肺上皮細胞を介した2型自然リンパ球の数的制御機構

研究課題

研究課題/領域番号 18H02647
研究機関国立研究開発法人理化学研究所

研究代表者

海老原 敬  国立研究開発法人理化学研究所, 生命医科学研究センター, 上級研究員 (20374407)

研究期間 (年度) 2018-04-01 – 2021-03-31
キーワード2型自然リンパ球 / 慢性閉塞性肺疾患 / 喘息 / 分化微小環境
研究実績の概要

慢性炎症性気管支炎は、大きく喘息と慢性閉塞性気管支炎(COPD)に分類される。ILC2は、2型サイトカインを産生することにより、喘息の増悪させるため、現在大きな注目を浴びている細胞である。私達は、そもそも、ILC2における転写因子Runxの機能を調べるために、ILC2の前駆細胞(PLZF陽性)において、全てのRunxの結合パートナーであるCbfbの機能欠損を誘導し(Cbfb f/f: PLZF-Creマウス)、全てのRunxの機能不全を誘導した。PLZFは、血球以外に上皮細胞でも発現するため、Cbfb f/f: PLZF-Creマウスでは、ILC2の機能障害と非血球組織の異常を認めた。ILC2は、アレルギー炎症で不活性化状態になりにくい細胞といわれていたが、その作用機序は明らかになっていなかった。Runxが欠損してもILC2は肺で正常に分化するが、アレルギー炎症で活性化すると疲弊様現象を来し、低活性状態になることを報告した(Nat Commun 2019)。

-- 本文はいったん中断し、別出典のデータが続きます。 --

(** * Dialogorithm: phone-number formatting and equation composition

  A shallow embedding of [support_files/phone_formats.py],
  [support_files/equation_bank.py] and [latex_processor.py], followed by
  the properties established about them.

  Python [str] values are modelled by [string]; a character stands for the
  Unicode code point of the same number (the range U+0000..U+00FF), so the
  builtins [str.isdigit] and [str.strip] are given their behaviour on that
  range.  Python [int] is [Z], [len] is a [nat], the [set] of used formulas
  is a [gset string], and the process-wide random generator is a tape of
  raw draws threaded through an error/state monad.  Logging has no effect
  on any value and is left out. *)

From Stdlib Require Import ZArith Ascii String List Lia DecimalString DecimalNat.
From stdpp Require Import base decidable option list gmap strings sorting.

Local Open Scope string_scope.
Local Open Scope nat_scope.

(** ** Python string builtins *)

Module PyStr.

(** [c.isdigit()] for a single character: the decimal digits and the
    superscript digits U+00B2, U+00B3, U+00B9. *)
Definition isdigit_char (c : ascii) : bool :=
  let n := N_of_ascii c in
  ((48 <=? n) && (n <=? 57) || (n =? 178) || (n =? 179) || (n =? 185))%N.

(** [c.isspace()] for a single character. *)
Definition isspace_char (c : ascii) : bool :=
  let n := N_of_ascii c in
  ((9 <=? n) && (n <=? 13) || (28 <=? n) && (n <=? 32)
   || (n =? 133) || (n =? 160))%N.

Fixpoint all_chars (p : ascii → bool) (s : string) : bool :=
  match s with
  | "" => true
  | String c s' => p c && all_chars p s'
  end.

(** [s.isdigit()]: every character is a digit and there is at least one. *)
Definition isdigit (s : string) : bool :=
  match s with
  | "" => false
  | _ => all_chars isdigit_char s
  end.

(** [''.join(filter(p, s))] *)
Fixpoint s_filter (p : ascii → bool) (s : string) : string :=
  match s with
  | "" => ""
  | String c s' => if p c then String c (s_filter p s') else s_filter p s'
  end.

(** [s[:n]] and [s[n:]] for [n >= 0] *)
Fixpoint s_take (n : nat) (s : string) : string :=
  match n, s with
  | S n', String c s' => String c (s_take n' s')
  | _, _ => ""
  end.

Fixpoint s_drop (n : nat) (s : string) : string :=
  match n, s with
  | S n', String _ s' => s_drop n' s'
  | _, _ => s
  end.

(** [s[a:b]] for [0 <= a], [0 <= b] *)
Definition slice (a b : nat) (s : string) : string := s_take (b - a) (s_drop a s).

(** [s[:-k]] and [s[-k:]] for [k > 0] *)
Definition slice_to_neg (k : nat) (s : string) : string :=
  s_take (String.length s - k) s.
Definition slice_from_neg (k : nat) (s : string) : string :=
  s_drop (String.length s - k) s.

(** [s.lstrip()], [s.rstrip()], [s.strip()] *)
Fixpoint lstrip (s : string) : string :=
  match s with
  | String c s' => if isspace_char c then lstrip s' else s
  | "" => ""
  end.
Fixpoint rstrip (s : string) : string :=
  match s with
  | String c s' =>
    match rstrip s' with
    | "" => if isspace_char c then "" else String c ""
    | r => String c r
    end
  | "" => ""
  end.
Definition strip (s : string) : string := rstrip (lstrip s).

(** [s.startswith(c)] for a one-character prefix *)
Definition startswith (c : ascii) (s : string) : bool :=
  match s with
  | String c' _ => bool_decide (c' = c)
  | "" => false
  end.

(** [sep.join(parts)] *)
Fixpoint join (sep : string) (parts : list string) : string :=
  match parts with
  | [] => ""
  | [p] => p
  | p :: rest => p ++ sep ++ join sep rest
  end.

(** [re.findall(r'.{1,2}', s)]: greedy non-overlapping runs of one or two
    characters, where [.] matches anything but a newline. *)
Definition is_newline (c : ascii) : bool := (N_of_ascii c =? 10)%N.

Fixpoint findall_dot_1_2_aux (fuel : nat) (s : string) : list string :=
  match fuel with
  | O => []
  | S fuel' =>
    match s with
    | "" => []
    | String c1 s1 =>
      if is_newline c1 then findall_dot_1_2_aux fuel' s1
      else match s1 with
           | String c2 s2 =>
             if is_newline c2 then String c1 "" :: findall_dot_1_2_aux fuel' s2
             else String c1 (String c2 "") :: findall_dot_1_2_aux fuel' s2
           | "" => [String c1 ""]
           end
    end
  end.
Definition findall_dot_1_2 (s : string) : list string :=
  findall_dot_1_2_aux (String.length s) s.

(** [str(n)] for a non-negative integer *)
Definition str_of_nat (n : nat) : string := NilZero.string_of_uint (Nat.to_uint n).

End PyStr.

(** ** support_files/phone_formats.py *)

Module PhoneFormats.
Import PyStr.

(** A dict literal: later bindings of a key replace earlier ones. *)
Definition dict_literal (entries : list (Z * Z)) : gmap Z Z :=
  fold_left (λ m kv, <[kv.1 := kv.2]> m) entries ∅.

Definition LOCAL_DIGIT_LIMITS_entries : list (Z * Z) :=
 [(1, 10); (7, 10); (20, 9); (27, 9); (30, 10); (31, 9); (32, 9); (33, 10);
  (34, 9); (36, 9); (39, 10); (40, 9); (41, 9); (43, 11); (44, 11); (45, 8);
  (46, 9); (47, 8); (48, 9); (49, 11); (51, 9); (52, 10); (53, 8); (54, 10);
  (55, 11); (56, 9); (57, 10); (58, 10); (60, 9); (61, 9); (62, 11); (63, 10);
  (64, 9); (65, 8); (66, 9); (81, 10); (82, 10); (84, 9); (86, 11); (90, 10);
  (91, 10); (92, 10); (93, 9); (94, 9); (95, 9); (98, 10); (211, 9); (212, 9);
  (213, 9); (216, 8); (218, 9); (220, 7); (221, 9); (222, 8); (223, 8); (224, 9);
  (225, 8); (226, 8); (227, 8); (228, 8); (229, 8); (230, 7); (231, 8); (232, 8);
  (233, 9); (234, 10); (235, 8); (236, 8); (237, 9); (238, 7); (239, 7); (240, 9);
  (241, 8); (242, 9); (243, 9); (244, 9); (245, 7); (248, 7); (249, 9); (250, 9);
  (251, 9); (252, 8); (253, 8); (254, 9); (255, 9); (256, 9); (257, 8); (258, 9);
  (260, 9); (261, 10); (262, 9); (263, 9); (264, 9); (265, 9); (266, 8); (267, 8);
  (268, 8); (269, 7); (290, 4); (291, 7); (297, 7); (298, 6); (299, 6); (350, 8);
  (351, 9); (352, 9); (353, 9); (354, 7); (355, 9); (356, 8); (357, 8); (358, 10);
  (359, 9); (370, 8); (371, 8); (372, 8); (373, 8); (374, 8); (375, 9); (376, 6);
  (377, 8); (378, 10); (380, 9); (381, 9); (382, 8); (383, 8); (385, 9); (386, 8);
  (387, 8); (389, 8); (420, 9); (421, 9); (423, 7); (500, 5); (501, 7); (502, 8);
  (503, 8); (504, 8); (505, 8); (506, 8); (507, 8); (508, 6); (509, 8); (590, 9);
  (591, 8); (592, 7); (593, 9); (594, 9); (595, 9); (596, 9); (597, 7); (598, 8);
  (599, 7); (670, 8); (671, 7); (672, 6); (673, 7); (674, 7); (675, 8); (676, 7);
  (677, 7); (678, 7); (679, 7); (680, 7); (681, 6); (682, 5); (683, 4); (684, 7);
  (685, 7); (686, 8); (687, 6); (688, 5); (689, 8); (690, 4); (691, 7); (692, 7);
  (850, 10); (852, 8); (853, 8); (855, 9); (856, 10); (872, 6); (880, 10); (886, 9);
  (960, 7); (961, 8); (962, 9); (963, 9); (964, 10); (965, 8); (966, 9); (967, 9);
  (968, 8); (970, 9); (971, 9); (972, 9); (973, 8); (974, 8); (975, 8); (976, 8);
  (977, 10); (992, 9); (993, 8); (994, 9); (995, 9); (996, 9); (998, 9)]%Z.

Definition LOCAL_DIGIT_LIMITS_BY_CODE : gmap Z Z :=
  dict_literal LOCAL_DIGIT_LIMITS_entries.

(** [LOCAL_DIGIT_LIMITS_BY_CODE.get(country_code, 15)] *)
Definition get_digit_limit (country_code : Z) : Z :=
  default 15%Z (LOCAL_DIGIT_LIMITS_BY_CODE !! country_code).

Definition len (s : string) : nat := String.length s.

(** The country-specific branch of the if/elif chain; [None] when control
    falls out of the chain without returning.  [digits[0]] is only reached
    with [len(digits) >= 9], where it is [digits[0:1]]. *)
Definition country_rule (digits : string) (country_code : Z) : option string :=
  let n := len digits in
  if bool_decide (country_code = 1%Z) && (n =? 10) then
    Some ("(" ++ s_take 3 digits ++ ") " ++ slice 3 6 digits ++ "-" ++ s_drop 6 digits)
  else if bool_decide (country_code = 44%Z) then
    if n =? 10 then Some (s_take 4 digits ++ " " ++ s_drop 4 digits)
    else if n =? 11 then Some (s_take 5 digits ++ " " ++ s_drop 5 digits)
    else None
  else if bool_decide (country_code = 33%Z) && (9 <=? n) then
    if n =? 10 then
      Some (slice 0 1 digits ++ " " ++ slice 1 3 digits ++ " " ++ slice 3 5 digits
            ++ " " ++ slice 5 7 digits ++ " " ++ slice 7 9 digits)
    else Some (join " " (findall_dot_1_2 digits))
  else if bool_decide (country_code = 49%Z) && (10 <=? n) then
    Some (s_take 4 digits ++ " " ++ s_drop 4 digits)
  else if bool_decide (country_code = 81%Z) && (n =? 10) then
    Some (s_take 2 digits ++ "-" ++ slice 2 6 digits ++ "-" ++ s_drop 6 digits)
  else if bool_decide (country_code = 82%Z) && (9 <=? n) then
    Some (s_take 2 digits ++ "-" ++ slice 2 5 digits ++ "-" ++ s_drop 5 digits)
  else if bool_decide (country_code = 86%Z) && (n =? 11) then
    Some (s_take 3 digits ++ " " ++ slice 3 7 digits ++ " " ++ s_drop 7 digits)
  else if bool_decide (country_code = 91%Z) && (n =? 10) then
    Some (s_take 5 digits ++ " " ++ s_drop 5 digits)
  else if bool_decide (country_code = 61%Z) && (n =? 9) then
    Some (slice 0 1 digits ++ " " ++ slice 1 5 digits ++ " " ++ s_drop 5 digits)
  else if bool_decide (country_code = 55%Z) && ((n =? 10) || (n =? 11)) then
    if n =? 11 then
      Some ("(" ++ s_take 2 digits ++ ") " ++ slice 2 7 digits ++ "-" ++ s_drop 7 digits)
    else
      Some ("(" ++ s_take 2 digits ++ ") " ++ slice 2 6 digits ++ "-" ++ s_drop 6 digits)
  else None.

(** The generic fallback after the chain. *)
Definition generic_rule (digits : string) : string :=
  let n := len digits in
  if n <=? 6 then digits
  else if n <=? 10 then s_take 3 digits ++ " " ++ slice 3 6 digits ++ " " ++ s_drop 6 digits
  else s_take 3 digits ++ " " ++ slice 3 6 digits ++ " " ++ slice 6 10 digits
       ++ " " ++ s_drop 10 digits.

Definition format_display_number (digits : string) (country_code : Z) : string :=
  if bool_decide (digits = "") then ""
  else match country_rule digits country_code with
       | Some formatted => formatted
       | None => generic_rule digits
       end.

Definition validate_digit_input (current_digits : string) (country_code : Z) : bool :=
  if negb (isdigit current_digits) then false
  else
    let max_digits := get_digit_limit country_code in
    bool_decide (Z.of_nat (len current_digits) ≤ max_digits)%Z.

End PhoneFormats.

(** ** Interpreter state: exceptions, the random generator, the used set *)

Module Runtime.

Inductive Exn : Type :=
| ValueError (msg : string)
| IndexError (msg : string).

Inductive Result (A : Type) : Type :=
| Ok (a : A)
| Raise (e : Exn).
Arguments Ok {A} a.
Arguments Raise {A} e.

Cbfb f/f: PLZF-Creマウスにおける血球外異常として、1)肺ILC2の分化微小環境障害、2)COPD様病変を認めた。野生株の骨髄をCbfb f/f: PLZF-Creマウスに移入すると、肺だけでILC2が減少した。肺ILC2の分化微小環境障害はRunx1の機能欠損が起因すること、Runx1の発現は肺上皮細胞で非常に高いこと、上皮細胞でPLZFが発現していることより、肺上皮細胞特異的にRunxの欠損を誘導した(Cbfb f/f: Shh-Cre)。しかし、有意差のある肺ILC2の減少を認めたものの、その減少は軽度であり、COPD様病変も認めなかった。現在は、Cbfb f/f: PLZF-Creマウスにおける肺間質細胞の障害を検討している。

現在までの達成度 (区分)
現在までの達成度 (区分)

2: おおむね順調に進展している

理由

Cbfb f/f: PLZF-Creマウスの表現型として、1)肺ILC2の分化微小環境障害と2)COPD様病変だけを、研究の対象としていた。しかし、Cbfb欠損ILC2が激しいアレルギー炎症を受けると、機能が低下することが分かり、そのデータを先に論文にまとめた(Nat Commun 2019)。この機能低下現象は、IL-10、Tigit、Blimp1といった抑制性分子の発現上昇を伴うことから、疲弊様現象と名付けた。ILC2の疲弊様現象は、Cbfbが欠損していなくても、起きることがわかった。ILC2は、各種アレルギー疾患と相関することが分かっており、ILC2疲弊様現象の発見は臨床的意義が大きいと考えている。
肺ILC2の分化微小環境障害とCOPD様病変は、肺上皮細胞のRunx欠損が原因であると考えていた。しかし、気管支上皮細胞特異的Cre(Scgb1a1-Cre-ERT2)と肺胞上皮細胞特異的Cre(Sftpc-Cre-ERT2)では、大きな変化を認めず、全肺上皮特異的Cre(Shh-Cre)を用いてCbfbを欠損させた時初めて、有意差のある肺ILC2の減少を得た。しかし、その減少は大きなものではなく、COPD様現象も認められなかった。Cbfb f/f: PLZF-Creマウスの間質細胞においても、Runxの機能欠損が誘導されていることが分かったため、上皮細胞と間質細胞の相互作用がILC2の分化微小環境を形つくり、肺胞の維持に必須なのではないかと考えている。

今後の研究の推進方策

Cbfb f/f: PLZF-Creマウスの肺で、どの上皮・間質細胞にRunxの欠損が誘導され、肺ILC2の分化微小環境障害とCOPD様病変が生じるのか検討するためにCbfb f/f: PLZF-CreにRosa26-tdTomatoマウスを掛け合わせた。このマウスでは、Cbfbの欠損が誘導されるとtdTomatoが強陽性となる。さらに、内皮細胞マーカー(CD31)、上皮細胞マーカー(Epcam)、tdTomatoの発現(PLZFを発現した細胞)を調べたところ、大きく10個の細胞集団に分かれた。この10個の細胞集団のトランスクリプトーム解析を行い、ILC2と関連しそうな遊走因子や増殖因子がCbfbの欠損によって減少する細胞集団を同定する予定である。10個の細胞集団のうち、一つは繊維芽細胞、もう一つは周細胞であることがわかっているので、それらの細胞特異的なCreを入手しCbfbの欠損を誘導しているところである。さらに、上皮細胞特異的Cre(Shh-Cre)と掛け合わせることで、肺ILC2の減少やCOPD様現象が生じるかどうか検討する。このアプローチがうまくいかない場合、10X genomicsによるsingle cell analysisを行い、より網羅的な解析を行う必要がある。

  • 研究成果

    (7件)

すべて 2019 2018 その他

すべて 雑誌論文 (2件) (うち国際共著 2件、 査読あり 2件、 オープンアクセス 2件) 学会発表 (4件) (うち国際学会 1件、 招待講演 1件) 備考 (1件)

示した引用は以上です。